Dnia 12 lipca w 19 numerze "Czasu Imperium!" został zamieszczony felieton mojego autorstwa. Oto jego treść:
Jednym z najważniejszych czynników świadczących o sile narodu lub społeczności jest charakter ich członków. Nie jest nowością, że ludzie żyjący w tym samym kręgu kulturowym, wychowywani wedle tych samych norm społecznych, dodatkowo na co dzień przebywający razem kierują się podobnymi wartościami, w pewnym sensie myślą podobnie i posiadają podobne cechy.
Ważnym krokiem w czasie samodoskonalenia jest dostrzeżenie właściwości swojego charakteru, podjęcie próby wyeliminowania negatywnych, wyzyskując jednocześnie pozytywne. Człowiek świadom swej kłótliwości będzie unikał „ognistych” sytuacji, natomiast osoba znająca granice swej wytrzymałości nie zawaha się przyjmując lub rezygnując z danego działania.
Anglicy słyną z opanowania. O Niemcach zwykło się mówić jako o ludziach karnych. Polacy uważani są za gościnnych i trudnych do kontrolowania. A co cechuje Jaskiniowców? Pozwolę sobie przedstawić swoje spostrzeżenia:
Skłonność do pomocy greenhornom
Jest to pierwsza z wyraźnych właściwości Jaskiniowców. Chcemy pomagać nowym, wprowadzać ich w klimat Imperium. Tworzone są w tym celu specjalne fora, takie jak Kordegarda, oraz urzędy, takie jak Pretoria. Niewątpliwie jest to dobra postawa – przyjazne użytkownikowi serwisy zawsze są w cenie. Lecz czy aby na pewno jesteśmy serwisem przyjaznym? Czy potężna maszyna biurokracji – ogrom grup, półautomatyczna rejestracja, regulamin na każdym podforum – nie odstrasza potencjalnych mieszkańców Imperium? Zwłaszcza przy braku Poradnika i dokładnego opisu każdej z grup?

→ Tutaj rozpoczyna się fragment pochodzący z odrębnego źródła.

(** The next child is still a leaf. *)
Lemma mid_is_leaf f : f ∈ subs → f ∉ l → is_leaf (T l) f = Ok true.
Proof using Hwf H Hsp Hl.
  intros Hf Hn. destruct mid_bounds as [Hn1 Hn2]. pose proof H as [Hp _]. pose proof Hf as Hf'.
  destruct (child_bits p kp spread f H ltac:(lia) ltac:(lia) Hf) as (k' & -> & Hk'). set (v := base b k').
  assert (part v b = k') as Hvb by (by apply part_base_self). assert (part v p = kp) as Hvp by (apply (child_part v p kp spread); [done|lia..|]; unfold b in Hvb; rewrite Hvb; done).
  assert (split_at (T l) v b = 0) as Hz.
  { rewrite mid_split by (unfold b; lia). rewrite Hvb. rewrite decide_False by (by intros (_ & _ & ?)). rewrite decide_False by (unfold b; lia). apply mid_gap; [done|unfold b; lia]. }
  rewrite (is_leaf_reached (T l) mid_okt); [|fold v|done].
  - f_equal. apply Z.eqb_eq. apply depth_unique; [apply mid_okt|by apply mid_path_child|done].
  - intros c Hc Hs. destruct (Z.eq_dec c b) as [->|Hcb]; [done|]. destruct (Z.eq_dec c p) as [->|Hcp]; [apply mid_path; [lia|by apply mid_root|lia]|].
    rewrite mid_split_off in Hs by lia. apply mid_path; [unfold b in *; lia|by apply wf_path; [|unfold b in *; lia|]|].
    left. destruct (Z.le_gt_cases c p); [done|]. rewrite mid_gap in Hs by (done || unfold b in *; lia). done.
Qed.
End middle.

Section middle_all.
Context t p kp (spread : Z) (Hwf : wf t) (H : valid p kp).
Let nb := get_split t (fr p kp).
Context (Hsp : 0 < spread < nb).
Let b := p + spread.
Let subs := children p kp spread.
Let t2 := <[fr p kp := spread]> (delete (fr p kp) t).

Lemma split_all_ok l r : NoDup (l ++ r) → (∀ f, f ∈ l ++ r → f ∈ subs) →
  split_all (inserts (nb - spread) t2 l) (nb - spread) r = Ok (inserts (nb - spread) t2 (l ++ r)).
Proof using Hwf H Hsp.
  revert l. induction r as [|f r IH]; intros l Hnd Hs; [by rewrite app_nil_r|]. cbn [split_all].
  assert (tree_split (inserts (nb - spread) t2 l) f (nb - spread) false = Ok (inserts (nb - spread) t2 (l ++ [f]))) as ->.
  { unfold tree_split. unfold t2, nb. rewrite (mid_is_leaf t p kp spread Hwf H Hsp l); [|intros g Hg; apply Hs, elem_of_app; by left|apply Hs, elem_of_app; right; left|].
    - cbn [mbind res_bind assert_c simplify_above]. unfold inserts. by rewrite foldl_app.
    - apply NoDup_app in Hnd as (_ & Hnd & _). intros Hf. by apply (Hnd f Hf); left. }
  cbn [mbind res_bind]. rewrite IH; [by rewrite <- app_assoc|by rewrite <- app_assoc|by rewrite <- app_assoc].
Qed.

Lemma subs_NoDup : NoDup subs.
Proof using Hwf H Hsp.
  destruct (mid_bounds t p kp spread Hwf H Hsp) as [Hn1 Hn2]. fold nb in Hn1, Hn2. unfold subs, children. apply NoDup_fmap_2_strong; [|apply NoDup_seqZ].
  intros i j Hi%elem_of_seqZ Hj%elem_of_seqZ E. apply fr_inj in E as [_ E]; [lia|apply child_valid; done || lia..].
Qed.

Lemma mid_first : tree_split (delete (fr p kp) t) (fr p kp) spread false = Ok t2.
Proof using Hwf H Hsp.
  pose proof H as [Hp _]. pose proof (wf_okt t Hwf) as Hok. unfold tree_split. set (t1 := delete (fr p kp) t).
  assert (okt t1) as Hok1 by (by apply okt_delete).
  assert (∀ c, 0 <= c <= p → split_at t (base p kp) c ≠ 0 → path t1 (base p kp) 0 c) as Hm.
  { intros c Hc Hs. apply (path_mono t); [done|lia|apply wf_path; done || lia|]. intros d Hd _. unfold t1. rewrite split_at_delete by (done || lia). by rewrite decide_False by lia. }
  assert (split_at t (base p kp) p = nb) as Hn by (apply mid_at; by apply part_base_self).
  rewrite (is_leaf_reached t1 Hok1); [| |done].
  - rewrite (depth_unique t1 Hok1 (base p kp) p); [by rewrite Z.eqb_refl|apply Hm; lia|].
    unfold t1. rewrite split_at_delete by done. rewrite decide_True; [done|]. split; [done|by apply part_base_self].
  - intros c Hc Hs. apply Hm; [done|]. intros E0. apply Hs. unfold t1. rewrite split_at_delete by (done || lia). by case_decide.
Qed.
(* ===== verification/Cacher.v ===== *)
(** * The buffers of a cached object (src/osdc/ObjectCacher.cc, ObjectCacher.h)

    One object of the cache: its buffer heads, its counters, the reads and the
    writes that the writeback handler has not answered, and the statistics of
    the cacher they enter.  A [BufferHead *] is the key under which its object
    maps it, which is its start; an iterator is the key it points to, [None] at
    the end.  What is left out is the order of the LRU lists (an argument of
    [trim]), the perf counters and the log. *)

From S2P Require Import Prelude StdMap IntervalSet SnapSet Striper.

(** ** Buffer heads *)

Inductive bhstate :=
  | STATE_MISSING | STATE_CLEAN | STATE_ZERO | STATE_DIRTY | STATE_RX | STATE_TX | STATE_ERROR.
#[export] Instance bhstate_eq_dec : EqDecision bhstate.
Proof. solve_decision. Defined.

Record BufferHead := MkBH {
  bh_state : bhstate;
  bh_ref : Z;
  bh_start : Z;
  bh_length : Z;
  bh_dontneed : bool;
  bh_bl : list Z;
  bh_last_write_tid : Z;
  bh_last_read_tid : Z;
  bh_last_write : Z;
  bh_snapc : SnapContext;
  bh_error : Z;
  bh_waitfor_read : list (Z * list Z);
}.

Definition bh_end (b : BufferHead) : Z := bh_start b + bh_length b.

Definition no_snapc : SnapContext := MkSnapContext 0 [].
(** [new BufferHead(ob)], [set_start] and [set_length]. *)
Definition new_bh (start len : Z) : BufferHead :=
  MkBH STATE_MISSING 0 start len false [] 0 0 0 no_snapc 0 [].

Definition set_ref_state (r : Z) (s : bhstate) (b : BufferHead) : BufferHead :=
  MkBH s r (bh_start b) (bh_length b) (bh_dontneed b) (bh_bl b) (bh_last_write_tid b) (bh_last_read_tid b) (bh_last_write b) (bh_snapc b) (bh_error b) (bh_waitfor_read b).
Definition set_length (l : Z) (b : BufferHead) : BufferHead :=
  MkBH (bh_state b) (bh_ref b) (bh_start b) l (bh_dontneed b) (bh_bl b) (bh_last_write_tid b) (bh_last_read_tid b) (bh_last_write b) (bh_snapc b) (bh_error b) (bh_waitfor_read b).
Definition set_dontneed (d : bool) (b : BufferHead) : BufferHead :=
  MkBH (bh_state b) (bh_ref b) (bh_start b) (bh_length b) d (bh_bl b) (bh_last_write_tid b) (bh_last_read_tid b) (bh_last_write b) (bh_snapc b) (bh_error b) (bh_waitfor_read b).
Definition set_bl (bl : list Z) (b : BufferHead) : BufferHead :=
  MkBH (bh_state b) (bh_ref b) (bh_start b) (bh_length b) (bh_dontneed b) bl (bh_last_write_tid b) (bh_last_read_tid b) (bh_last_write b) (bh_snapc b) (bh_error b) (bh_waitfor_read b).
Definition set_tids (w r : Z) (b : BufferHead) : BufferHead :=
  MkBH (bh_state b) (bh_ref b) (bh_start b) (bh_length b) (bh_dontneed b) (bh_bl b) w r (bh_last_write b) (bh_snapc b) (bh_error b) (bh_waitfor_read b).
Definition set_write_time (t : Z) (b : BufferHead) : BufferHead :=
  MkBH (bh_state b) (bh_ref b) (bh_start b) (bh_length b) (bh_dontneed b) (bh_bl b) (bh_last_write_tid b) (bh_last_read_tid b) t (bh_snapc b) (bh_error b) (bh_waitfor_read b).
Definition set_snapc (c : SnapContext) (b : BufferHead) : BufferHead :=
  MkBH (bh_state b) (bh_ref b) (bh_start b) (bh_length b) (bh_dontneed b) (bh_bl b) (bh_last_write_tid b) (bh_last_read_tid b) (bh_last_write b) c (bh_error b) (bh_waitfor_read b).
Definition set_error (e : Z) (b : BufferHead) : BufferHead :=
  MkBH (bh_state b) (bh_ref b) (bh_start b) (bh_length b) (bh_dontneed b) (bh_bl b) (bh_last_write_tid b) (bh_last_read_tid b) (bh_last_write b) (bh_snapc b) e (bh_waitfor_read b).
Definition set_waiters (w : list (Z * list Z)) (b : BufferHead) : BufferHead :=
  MkBH (bh_state b) (bh_ref b) (bh_start b) (bh_length b) (bh_dontneed b) (bh_bl b) (bh_last_write_tid b) (bh_last_read_tid b) (bh_last_write b) (bh_snapc b) (bh_error b) w.
Lemma does_add b c : acct c → map_find (data c) (bh_start b) = None → bh_ref b = pin_of (bh_state b) →
  does (bh_add b) c tt (map_put (data c) (bh_start b) b).
Proof.
  intros [Ho Hp Hs Hob Hos Hset Hr] Hf Hpb. unfold bh_add. apply does_gets_bind. cbv beta.
  assert ((if is_empty (data c) then object_get else mret tt) c = Ok (tt, with_ob_ref (1 + Z.of_nat (length (ob_writes c))) c)) as Eg.
  { destruct (is_empty (data c)) eqn:Ed.
    - unfold object_get, ref_get. rewrite Hr. rewrite (proj2 (Z.leb_le _ _)) by lia. cbn. do 3 f_equal. lia.
    - unfold mret, M_ret. rewrite <- Hr. by destruct c. }
  assert (∀ c', (if dirty_or_tx_state (bh_state b) then mark_dirty_or_tx (bh_start b) true else mret tt) c' =
     Ok (tt, if dirty_or_tx_state (bh_state b) then with_dirty_or_tx_bh (bh_start b :: filter (λ y, y ≠ bh_start b) (dirty_or_tx_bh c')) c' else c')) as El.
  { intros c'. by destruct (dirty_or_tx_state (bh_state b)). }
  assert (map_count (data c) (bh_start b) = false) as Ec by (unfold map_count; rewrite Hf; apply bool_decide_eq_false; by intros []).
  unfold does, mbind, M_bind. rewrite Eg. unfold assert_m, lift. rewrite Ec. cbn [negb assert_c]. unfold put_bh, modify. rewrite El.
  eexists. split; [done|]. set (s := bh_state b) in *. split; [by destruct (dirty_or_tx_state s)|]. split; [|by destruct (dirty_or_tx_state s)].
  assert (bh_start b ∉ keys (data c)) as Hk by (by apply map_find_None).
  constructor.
  - cbn. destruct (dirty_or_tx_state s); cbn; by apply map_put_ordered.
  - intros i e. assert (map_find (map_put (data c) (bh_start b) b) i = Some e → bh_ref e = pin_of (bh_state e)) as Hx; [|intros Hy; apply Hx; revert Hy; cbn; by destruct (dirty_or_tx_state s)].
    rewrite map_find_put by done. case_decide as Ei; [by intros [= <-]|apply Hp].
  - intros s'. assert (bump (stat c) s (bh_length b) s' = rest s' + total (in_state s') (map_put (data c) (bh_start b) b)) as Hx; [|etrans; [|etrans; [exact Hx|]]; cbn; by destruct (dirty_or_tx_state s)].
    rewrite total_new by done. rewrite bump_eq, Hs. generalize (total (in_state s') (data c)). intros T. unfold in_state. fold s. destruct (bool_decide (s = s')); lia.
  - assert (ob_dirty_or_tx c + (if dirty_or_tx_state s then bh_length b else 0) = total dirty_len (map_put (data c) (bh_start b) b)) as Hx.
    { rewrite total_new, Hob by done. unfold dirty_len at 2. fold s. lia. }
    etrans; [|etrans; [exact Hx|]]; cbn; by destruct (dirty_or_tx_state s).
  - assert (oset_dirty_or_tx c + (if dirty_or_tx_state s then bh_length b else 0) = orest + total dirty_len (map_put (data c) (bh_start b) b)) as Hx.
    { rewrite total_new, Hos by done. unfold dirty_len at 2. fold s. lia. }
    etrans; [|etrans; [exact Hx|]]; cbn; by destruct (dirty_or_tx_state s).
  - intros i. trans (∃ e, map_find (map_put (data c) (bh_start b) b) i = Some e ∧ dirty_or_tx_state (bh_state e) = true); [|cbn; by destruct (dirty_or_tx_state s)].
    rewrite map_find_put by done. trans (if decide (i = bh_start b) then dirty_or_tx_state s = true else i ∈ dirty_or_tx_bh c).
    + assert (bh_start b ∉ dirty_or_tx_bh c) as Hnk by (rewrite Hset; intros (e & E & _); by rewrite Hf in E).
      cbn. destruct (dirty_or_tx_state s) eqn:Es; cbn; [rewrite in_set_add|]; case_decide as Ei; [tauto|tauto|subst; split; [done|discriminate]|tauto].
    + case_decide as Ei; [split; [by exists b|by intros (e & [= <-] & He)]|apply Hset].
  - assert (1 + Z.of_nat (length (ob_writes c)) = (if is_empty (map_put (data c) (bh_start b) b) then 0 else 1) + Z.of_nat (length (ob_writes c))) as Hx by (by rewrite put_nonempty).
    etrans; [|etrans; [exact Hx|]]; cbn; by destruct (dirty_or_tx_state s).
Qed.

Otóż niekoniecznie. Oczywiście, nie możemy dla idei zamknąć części serwisów oraz ukryć niehirołsowe fora, możemy jednak spróbować być bardziej wyrozumiali. Zamiast „szukajcie a znajdziecie”, promować „kto pyta nie błądzi” – ostatecznie tematy-pytania można z czasem zamykać, nawet usuwać, żeby robić miejsce na nowe problemy. W końcu założenie nowego tematu dla przedstawienia problemu jest najłatwiejszą formą zapytania, a Jaskinia powinna honorować proste rozwiązania.
Ksenofobia i konserwatyzm
Tutaj pojawia się paradoks. Bo chociaż jesteśmy życzliwi, tak naprawdę do wszelkich nowości, także do nowych użytkowników, podchodzimy sceptycznie. Nauczyliśmy się mówić własnym językiem, często niezrozumiałym dla ludzi spoza Jaskini. Odnoszę wrażenie, że czasem robimy z siebie – Jaskiniowców – pewnego rodzaju elitę, towarzystwo wzajemnej adoracji. Odnosimy się protekcjonalnie do ludzi z zewnątrz.
Czy to dlatego, że boimy się utraty klimatu? Ale przecież konto „destruktora” można bez problemu zablokować, a nowości, które się nie sprawdziły wycofać...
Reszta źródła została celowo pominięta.